(* ===== verification/SimplexSession.v ===== *)
(** * The simplex solver: new variables, rows and bounds

    Variables, rows and bounds may be added at any time between two checks:
    a new variable starts at zero without bounds, a new row is quasi-basic,
    and inserting bounds only moves the places of the others.
    The file starts with the declarations of a session and the choice of
    rationals for delta-rationals; its last part is the relation of reachable
    states with its invariant. *)
From stdpp Require Import gmap.
From S2P Require Import Prelude Gmp FastRationalInt Number Lex Delta NatSet Polynomial Tableau TableauFacts LABounds LABuild LRAModel Simplex.
From S2P Require Import SimplexFacts SimplexSelect SimplexLoop SimplexClient.
From Stdlib Require Import Lia Lqa.

#[local] Open Scope nat_scope.

Section declare.
Context {N : Type} `{Number N}.
Implicit Types (s : Simplex N) (u v : LVRef) (br : LABoundRef) (A : list event) (M : list nat)
  (m : LRAModel N) (p : poly_t N).

Lemma valof_grow (l : list (Delta N)) v u : valof (grow l v Delta_default) u = valof l u.
Proof.
  unfold valof. rewrite grow_lookup. destruct (l !! u); [done|].
  destruct (decide (u ≤ v)); [apply Delta_default_val | done].
Qed.
(* ===== verification/SimplexTheorems.v ===== *)
(** * The simplex solver: what its clients rely on

    The theorems about the states of a session, and a session over the
    standard library's rationals to apply them to. *)
From S2P Require Import Prelude Sort Gmp FastRationalInt Number Lex Delta NatSet Polynomial Tableau TableauFacts LABounds LABuild LRAModel.
From S2P Require Import Simplex SimplexFacts SimplexSelect SimplexLoop SimplexClient SimplexSession.
From Stdlib Require Import Lia.

#[local] Open Scope nat_scope.

Section theorems.
Context {N : Type} `{Number N}.
Implicit Types (s : Simplex N) (v : LVRef) (br : LABoundRef) (A : list event) (M : list nat) (t : Tableau N).

Lemma session_check A0 M A s k : session Ready A0 M A s → 2 * dim s + 2 ≤ k →
  ∃ e s', checkSimplex k s = Ok (e, s') ∧ check_result A0 M A s e s'.
Proof.
  intros Hs Hk. pose proof (ss_state _ _ _ _ _ (session_holds _ _ _ _ _ Hs)) as Id. simpl in Id.
  assert (dim s + 3 ^ dim s < 2 ^ k) as Hf.
  { eapply Nat.lt_le_trans; [apply fuel_enough|]. by apply Nat.pow_le_mono_r. }
  pose proof (checkSimplex_result no_error A0 M A s k Id Hf) as Hw.
  apply wp_total in Hw as ([e s'] & E & R). eauto.
Qed.

Lemma session_fuel s k : 2 * dim s + 2 ≤ k → dim s + 3 ^ dim s < 2 ^ k.
Proof. intros Hk. eapply Nat.lt_le_trans; [apply fuel_enough|]. by apply Nat.pow_le_mono_r. Qed.

(** More fuel gives the same result. *)
Lemma checkSimplex_more s k k' r : checkSimplex k s = Ok r → k ≤ k' → checkSimplex k' s = Ok r.
Proof.
  intros E Hk. revert E. unfold checkSimplex. destruct (processBufferOfActivatedBounds s) as [s1|]; cbn [rbind]; [|done].
  intros E. by eapply while_more.
Qed.

(** C11: a check of the asserted bounds returns, and it returns no explanation
    exactly when some assignment of delta-rationals satisfies every row of the
    tableau and every asserted bound. *)
Theorem checkSimplex_decides A0 M A s k : session Ready A0 M A s → 2 * dim s + 2 ≤ k →
  ∃ e s', checkSimplex k s = Ok (e, s')
    ∧ (e = [] ↔ ∃ σ, solution (tableau s) σ ∧ holds (boundStore s) A σ).
Proof.
  intros Hs Hk. destruct (session_check A0 M A s k Hs Hk) as (e & s' & E & [Hsat Hst _ Hv]).
  exists e, s'. split; [done|]. destruct Hv as [[-> Id]|[_ Hx]].
  - split; [|done]. intros _. destruct (settled_solution M A s' (id_settled _ _ _ _ Id)) as (σ & Hσ & Hh & _).
    exists σ. rewrite <- Hsat, <- Hst. done.
  - split.
    + intros ->. by destruct Hx as [Hx%explanation_nonempty _].
    + intros (σ & Hσ & Hh). destruct (explains_refutes s' A e σ Hx); [by apply Hsat | by rewrite Hst].
Qed.

(** C13: the loop of [checkSimplex] ends: with [n] variables, fuel for
    [2 ^ (2n + 2)] rounds gives the result, and more fuel the same one. *)
Theorem checkSimplex_terminates A0 M A s : session Ready A0 M A s →
  ∃ r, ∀ k, 2 * dim s + 2 ≤ k → checkSimplex k s = Ok r.
Proof.
  intros Hs. destruct (session_check A0 M A s _ Hs (le_n _)) as (e & s' & E & _). exists (e, s').
  intros k Hk. by eapply checkSimplex_more.
Qed.

(** C12: an explanation is a Farkas certificate: positive multiples of bounds
    that were asserted, whose left sides cancel on every solution of the rows
    and whose right sides add up to less than zero; so no solution of the rows
    satisfies these bounds, over the delta-rationals or the rationals. *)
Theorem explanation_refutes A0 M A s k e s' : session Ready A0 M A s → 2 * dim s + 2 ≤ k →
  checkSimplex k s = Ok (e, s') → e ≠ [] →
  (∀ x, x ∈ e → (0 < nval (ecoeff x))%Qc ∧ ∃ ev, ev ∈ A ∧ ev_bound ev = boundref x)
  ∧ (∀ σ, solution (tableau s) σ → weigh (boundStore s) (left_side σ) e = lzero)
  ∧ (weigh (boundStore s) right_side e < lzero)%lex
  ∧ ∀ ρ, rat_solution (tableau s) ρ → ¬ rat_holds (boundStore s) A ρ.
Proof.
  intros Hs Hk E He. destruct (session_check A0 M A s k Hs Hk) as (e' & s1 & E' & [Hsat Hst _ Hv]).
  rewrite E in E'. injection E' as <- <-.
  destruct Hv as [[? _]|[_ Hx]]; [done|]. pose proof Hx as [[F1 F2 F3] Hin]. rewrite Hst in *.
  split; [intros x Hxe; split; [by apply F1|by apply Hin]|]. split; [intros σ Hσ; by apply F2, Hsat|].
  split; [done|]. intros ρ Hρ Hh. destruct (rational_solution _ _ A ρ Hρ Hh) as [Hσ Hh'].
  destruct (explains_refutes s' A e (embed ρ) Hx); [by apply Hsat | by rewrite Hst].
Qed.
========================
Would you copy out all the entries above without changing a single character?

(* ===== verification/SimplexSession.v ===== *)
(** * The simplex solver: new variables, rows and bounds

    Variables, rows and bounds may be added at any time between two checks:
    a new variable starts at zero without bounds, a new row is quasi-basic,
    and inserting bounds only moves the places of the others.
    The file starts with the declarations of a session and the choice of
    rationals for delta-rationals; its last part is the relation of reachable
    states with its invariant. *)
From stdpp Require Import gmap.
From S2P Require Import Prelude Gmp FastRationalInt Number Lex Delta NatSet Polynomial Tableau TableauFacts LABounds LABuild LRAModel Simplex.
From S2P Require Import SimplexFacts SimplexSelect SimplexLoop SimplexClient.
From Stdlib Require Import Lia Lqa.

#[local] Open Scope nat_scope.

Section declare.
Context {N : Type} `{Number N}.
Implicit Types (s : Simplex N) (u v : LVRef) (br : LABoundRef) (A : list event) (M : list nat)
  (m : LRAModel N) (p : poly_t N).

Lemma valof_grow (l : list (Delta N)) v u : valof (grow l v Delta_default) u = valof l u.
Proof.
  unfold valof. rewrite grow_lookup. destruct (l !! u); [done|].
  destruct (decide (u ≤ v)); [apply Delta_default_val | done].
Qed.
(* ===== verification/SimplexTheorems.v ===== *)
(** * The simplex solver: what its clients rely on

    The theorems about the states of a session, and a session over the
    standard library's rationals to apply them to. *)
From S2P Require Import Prelude Sort Gmp FastRationalInt Number Lex Delta NatSet Polynomial Tableau TableauFacts LABounds LABuild LRAModel.
From S2P Require Import Simplex SimplexFacts SimplexSelect SimplexLoop SimplexClient SimplexSession.
From Stdlib Require Import Lia.

#[local] Open Scope nat_scope.

Section theorems.
Context {N : Type} `{Number N}.
Implicit Types (s : Simplex N) (v : LVRef) (br : LABoundRef) (A : list event) (M : list nat) (t : Tableau N).

Lemma session_check A0 M A s k : session Ready A0 M A s → 2 * dim s + 2 ≤ k →
  ∃ e s', checkSimplex k s = Ok (e, s') ∧ check_result A0 M A s e s'.
Proof.
  intros Hs Hk. pose proof (ss_state _ _ _ _ _ (session_holds _ _ _ _ _ Hs)) as Id. simpl in Id.
  assert (dim s + 3 ^ dim s < 2 ^ k) as Hf.
  { eapply Nat.lt_le_trans; [apply fuel_enough|]. by apply Nat.pow_le_mono_r. }
  pose proof (checkSimplex_result no_error A0 M A s k Id Hf) as Hw.
  apply wp_total in Hw as ([e s'] & E & R). eauto.
Qed.

Lemma session_fuel s k : 2 * dim s + 2 ≤ k → dim s + 3 ^ dim s < 2 ^ k.
Proof. intros Hk. eapply Nat.lt_le_trans; [apply fuel_enough|]. by apply Nat.pow_le_mono_r. Qed.

(** More fuel gives the same result. *)
Lemma checkSimplex_more s k k' r : checkSimplex k s = Ok r → k ≤ k' → checkSimplex k' s = Ok r.
Proof.
  intros E Hk. revert E. unfold checkSimplex. destruct (processBufferOfActivatedBounds s) as [s1|]; cbn [rbind]; [|done].
  intros E. by eapply while_more.
Qed.

(** C11: a check of the asserted bounds returns, and it returns no explanation
    exactly when some assignment of delta-rationals satisfies every row of the
    tableau and every asserted bound. *)
Theorem checkSimplex_decides A0 M A s k : session Ready A0 M A s → 2 * dim s + 2 ≤ k →
  ∃ e s', checkSimplex k s = Ok (e, s')
    ∧ (e = [] ↔ ∃ σ, solution (tableau s) σ ∧ holds (boundStore s) A σ).
Proof.
  intros Hs Hk. destruct (session_check A0 M A s k Hs Hk) as (e & s' & E & [Hsat Hst _ Hv]).
  exists e, s'. split; [done|]. destruct Hv as [[-> Id]|[_ Hx]].
  - split; [|done]. intros _. destruct (settled_solution M A s' (id_settled _ _ _ _ Id)) as (σ & Hσ & Hh & _).
    exists σ. rewrite <- Hsat, <- Hst. done.
  - split.
    + intros ->. by destruct Hx as [Hx%explanation_nonempty _].
    + intros (σ & Hσ & Hh). destruct (explains_refutes s' A e σ Hx); [by apply Hsat | by rewrite Hst].
Qed.

(** C13: the loop of [checkSimplex] ends: with [n] variables, fuel for
    [2 ^ (2n + 2)] rounds gives the result, and more fuel the same one. *)
Theorem checkSimplex_terminates A0 M A s : session Ready A0 M A s →
  ∃ r, ∀ k, 2 * dim s + 2 ≤ k → checkSimplex k s = Ok r.
Proof.
  intros Hs. destruct (session_check A0 M A s _ Hs (le_n _)) as (e & s' & E & _). exists (e, s').
  intros k Hk. by eapply checkSimplex_more.
Qed.

(** C12: an explanation is a Farkas certificate: positive multiples of bounds
    that were asserted, whose left sides cancel on every solution of the rows
    and whose right sides add up to less than zero; so no solution of the rows
    satisfies these bounds, over the delta-rationals or the rationals. *)
Theorem explanation_refutes A0 M A s k e s' : session Ready A0 M A s → 2 * dim s + 2 ≤ k →
  checkSimplex k s = Ok (e, s') → e ≠ [] →
  (∀ x, x ∈ e → (0 < nval (ecoeff x))%Qc ∧ ∃ ev, ev ∈ A ∧ ev_bound ev = boundref x)
  ∧ (∀ σ, solution (tableau s) σ → weigh (boundStore s) (left_side σ) e = lzero)
  ∧ (weigh (boundStore s) right_side e < lzero)%lex
  ∧ ∀ ρ, rat_solution (tableau s) ρ → ¬ rat_holds (boundStore s) A ρ.
Proof.
  intros Hs Hk E He. destruct (session_check A0 M A s k Hs Hk) as (e' & s1 & E' & [Hsat Hst _ Hv]).
  rewrite E in E'. injection E' as <- <-.
  destruct Hv as [[? _]|[_ Hx]]; [done|]. pose proof Hx as [[F1 F2 F3] Hin]. rewrite Hst in *.
  split; [intros x Hxe; split; [by apply F1|by apply Hin]|]. split; [intros σ Hσ; by apply F2, Hsat|].
  split; [done|]. intros ρ Hρ Hh. destruct (rational_solution _ _ A ρ Hρ Hh) as [Hσ Hh'].
  destruct (explains_refutes s' A e (embed ρ) Hx); [by apply Hsat | by rewrite Hst].
Qed.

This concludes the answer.